→ **Aim of the task**:
Once the line containing "(traceName : string)" is found in the entries below, restate it and each following line word for word, stopping after the line containing "match dict_get DS345_outputLookup".

→ **Entries shown**:

(** [/^[^\s@]+@[^\s@]+\.[^\s@]+$/]: a local part, an at sign, a domain,
    a dot and an ending, none empty, none with white space or an at sign. *)
Lemma test_emailRegex (s : jsstring) :
  test Patterns.emailRegex s = true <->
  exists local domain tld,
    s = local ++ code "@" :: domain ++ code "." :: tld
    /\ local <> [] /\ domain <> [] /\ tld <> []
    /\ forallb Patterns.notSpaceOrAt local = true
    /\ forallb Patterns.notSpaceOrAt domain = true
    /\ forallb Patterns.notSpaceOrAt tld = true.
Proof.
  unfold Patterns.emailRegex, many1, chr. rewrite test_Bos. split.
  - intros H.
    rewrite m_Seq in H. apply m_Rep_class in H; [|exact I].
    destruct H as [l [r1 [-> [Hl [_ [Al H]]]]]]. cbv beta in H.
    rewrite m_Seq in H. apply m_Chr in H.
    destruct H as [c1 [r2 [-> [Hc1 H]]]]. cbv beta in H.
    rewrite m_Seq in H. apply m_Rep_class in H; [|exact I].
    destruct H as [d [r3 [-> [Hd [_ [Ad H]]]]]]. cbv beta in H.
    rewrite m_Seq in H. apply m_Chr in H.
    destruct H as [c2 [r4 [-> [Hc2 H]]]]. cbv beta in H.
    rewrite m_Seq in H. apply m_Rep_class in H; [|exact I].
    destruct H as [t [r5 [-> [Ht [_ [At H]]]]]]. cbv beta in H.
    apply m_Eos in H. destruct H as [-> _].
    apply N.eqb_eq in Hc1, Hc2. subst c1 c2.
    exists l, d, t. rewrite app_nil_r.
    repeat split; auto; intros E; subst; simpl in *; lia.
  - intros [l [d [t [-> [Hl [Hd [Ht [Al [Ad At]]]]]]]]].
    assert (Pos : forall x : jsstring, x <> [] -> 1 <= List.length x)
      by (intros [|? ?] ?; [congruence | simpl; lia]).
    rewrite m_Seq. apply m_Rep_class; [exact I|].
    exists l, (code "@" :: d ++ code "." :: t).
    split; [reflexivity|]. split; [auto|]. split; [exact I|]. split; [exact Al|].
    cbv beta. rewrite m_Seq. apply m_Chr.
    exists (code "@"), (d ++ code "." :: t).
    split; [reflexivity|]. split; [apply N.eqb_refl|].
    cbv beta. rewrite m_Seq. apply m_Rep_class; [exact I|].
    exists d, (code "." :: t).
    split; [reflexivity|]. split; [auto|]. split; [exact I|]. split; [exact Ad|].
    cbv beta. rewrite m_Seq. apply m_Chr.
    exists (code "."), t.
    split; [reflexivity|]. split; [apply N.eqb_refl|].
    cbv beta. rewrite m_Seq. apply m_Rep_class; [exact I|].
    exists t, []. rewrite app_nil_r.
    split; [reflexivity|]. split; [auto|]. split; [exact I|]. split; [exact At|].
    cbv beta. apply m_Eos. auto.
Qed.
(** *** Named traces *)
Definition onPushToNamedTrace (topNode child : string) (row : Z)
    (data : float) (col : string) (ignorenans : bool)
    : M (bool * option string) :=
  modify (upd_self (fun h =>
    set_namedTraceList ({[ topNode ]} ∪ namedTraceList h) h)) ;;
  emit (EvGui "namedTraceui.updateExternally" (topNode +:+ "_" +:+ child)) ;;
  ret (false, Some ("pushed value " +:+ str_float data
                    +:+ " to named trace " +:+ topNode +:+ "_" +:+ child)).

(** *** More slots *)
Definition onStartScan_slot (now : string)
    (globalOverrides : list (string * override)) : M unit :=
  scriptCommand (onStartScan now globalOverrides).
Definition onPauseScan_slot : M unit := scriptCommand onPauseScan.
Definition onStopScan_slot : M unit := scriptCommand onStopScan.
Definition onAbortScan_slot : M unit := scriptCommand onAbortScan.
Definition onSetAWG_slot (AWGUiDict : gmap string (list string))
    (AWGname name : string) : M unit :=
  scriptCommand (onSetAWG AWGUiDict AWGname name).
Definition onProgramAWG_slot (AWGUiDict : gmap string (list string))
    (AWGname : string) : M unit :=
  scriptCommand (onProgramAWG AWGUiDict AWGname).
Definition onPushToNamedTrace_slot (topNode child : string) (row : Z)
    (data : float) (col : string) (ignorenans : bool) : M unit :=
  scriptCommand (onPushToNamedTrace topNode child row data col ignorenans).

(** *** Notions *)

(** Every script trace has as many x values as y values. *)
Definition traces_aligned (h : Handler) : Prop :=
  forall name t, scriptTraces h !! name = Some t ->
                 length (tr_x t) = length (tr_y t).

(** The threads still blocked when [onStopScript] has made its six
    calls of [wakeAll]. *)
Definition after_stop (ws : list (thread * cv)) : list (thread * cv) :=
  filter (fun p => p.2 <> genericWait)
    (filter (fun p => p.2 <> analysisWait)
       (filter (fun p => p.2 <> dataWait)
          (filter (fun p => p.2 <> scanWait)
             (filter (fun p => p.2 <> pauseWait)
                (filter (fun p => p.2 <> guiWait) ws))))).

(** A run of [onPushToNamedTrace] slots; a push is (topNode, child, row,
    data, col, ignorenans). *)
Definition push_all
    (pushes : list (string * string * Z * float * string * bool))
    (w : World) : World :=
  foldl (fun w p =>
           match p with
           | (topNode, child, row, data, col, ignorenans) =>
               (onPushToNamedTrace_slot topNode child row data col
                  ignorenans w).2
           end) w pushes.

Definition topNode_of (p : string * string * Z * float * string * bool)
    : string :=
  p.1.1.1.1.1.

(** A run of [onPlotList] slots on one trace, none of them overwriting. *)
Definition plot_all (batches : list (list float * list float))
    (traceName : string) (w : World) : World :=
  foldl (fun w b => (onPlotList_slot b.1 b.2 traceName false (-1) w).2)
    w batches.
End MoreHandlers.

(** ** Reading the instruments back

    [reading] is what the vendor client answers. *)

Section ReadBack.
Context `{Pint}.

(** [SRS_DS345_FunctionGenerator.getValue], which [getExternalValue]
    calls. *)
Definition DS345_getValue (channel : string) (reading : float) : outcome :=
  match dict_get DS345_outputLookup channel with
  | Raise e => ([], Raise e)
  | Ok (func_name, unit) => ([VendorPlain "DS345" func_name], Ok (Q reading unit))
  end.

Definition DS345_getExternalValue (channel : string) (reading : float)
    : outcome :=
  DS345_getValue channel reading.

(** [SANAControl.getExternalValue] *)
Definition SANA_getExternalValue (channel : string) (reading : float)
    : outcome :=
  match dict_get SANA_outputLookup channel with
  | Raise e => ([], Raise e)
  | Ok sana_channel =>
      ([VendorPlain "client" "get_channel_voltage"], Ok (Q reading "V"))
  end.

(** [FourRodOvenControl]: the unit and the key of the oven data. *)
Definition Oven_outputLookup : list (string * (string * string)) :=
  [("Oven current set", ("A", "current_set"));
   ("Oven voltage set", ("V", "voltage_set"));
   ("Oven current reading (read only)", ("A", "current_reading"));
   ("Oven voltage reading (read only)", ("V", "voltage_reading"));
   ("Oven status (0=CV, 1=CC)", (EmptyString, "status"))].

(** [FourRodOvenControl.getValue]; [oven_data] is what
    [oven_client.get_data()] answers. *)
Definition Oven_getValue (channel : string)
    (oven_data : list (string * float)) : outcome :=
  match dict_get Oven_outputLookup channel with
  | Raise e => ([], Raise e)
  | Ok (unit, data_key) =>
      match dict_get oven_data data_key with
      | Raise e => ([VendorPlain "oven_client" "get_data"], Raise e)
      | Ok value =>
          ([VendorPlain "oven_client" "get_data"], Ok (Q value unit))
      end
  end.

Definition Oven_getExternalValue (channel : string)
    (oven_data : list (string * float)) : outcome :=
  Oven_getValue channel oven_data.

(** Converting a quantity to the unit it is in gives its magnitude. *)
Definition m_as_own_unit : Prop :=
  forall (x : float) (unit : string), m_as (Q x unit) unit = Ok x.

(** [channel] is a key of the dictionary [d]. *)
Definition has_key {V : Type} (d : list (string * V)) (channel : string)
    : Prop :=
  channel ∈ d.*1.
End ReadBack.

(** ** The server process of [pulser/ServerProcess.py]

    [ServerProcess.run] polls the command pipe, runs the method a
    message names and sends back what it returns or the exception it
    raises.  The methods and [readDataFifo] belong to the subclass: they
    are parameters here, and may change the object, put data on the data
    queue, return or raise.  The pipe is a list of ticks, one for each
    [poll(0.01)]; [recv] may fail, and so may [send], on an object it
    cannot send; the pipe's [poll], the queues and the logger are taken
    not to fail. *)

Inductive tick (argument : Type) : Type :=
| Quiet                                  (* poll answers False *)
| Message (commandstring : string) (argument_ : argument)
| RecvFails (e : exn).                   (* recv, or unpacking the pair *)
Arguments Quiet {argument}.
Arguments Message {argument} commandstring argument_.
Arguments RecvFails {argument} e.

Inductive queue_item (value : Type) : Type :=
| Data (v : value)
| FinishException.
Arguments Data {value} v.
Arguments FinishException {value}.

Inductive server_event (value : Type) : Type :=
| ConfigureServerLogging
| PipeSend (answer : Res value)     (* a result, or the exception object *)
| DataPut (item : queue_item value)
| DataClose
| LoggingPutNone
| LoggingClose
| LogDebug (message : string)
| LogInfo (message : string)
| LogError (message : string).
Arguments ConfigureServerLogging {value}.
Arguments PipeSend {value} answer.
Arguments DataPut {value} item.
Arguments DataClose {value}.
Arguments LoggingPutNone {value}.
Arguments LoggingClose {value}.
Arguments LogDebug {value} message.
Arguments LogInfo {value} message.
Arguments LogError {value} message.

→ **Reply to the task**:
    (traceName : string) (w : World) : World :=
  foldl (fun w b => (onPlotList_slot b.1 b.2 traceName false (-1) w).2)
    w batches.
End MoreHandlers.

(** ** Reading the instruments back

    [reading] is what the vendor client answers. *)

Section ReadBack.
Context `{Pint}.

(** [SRS_DS345_FunctionGenerator.getValue], which [getExternalValue]
    calls. *)
Definition DS345_getValue (channel : string) (reading : float) : outcome :=
  match dict_get DS345_outputLookup channel with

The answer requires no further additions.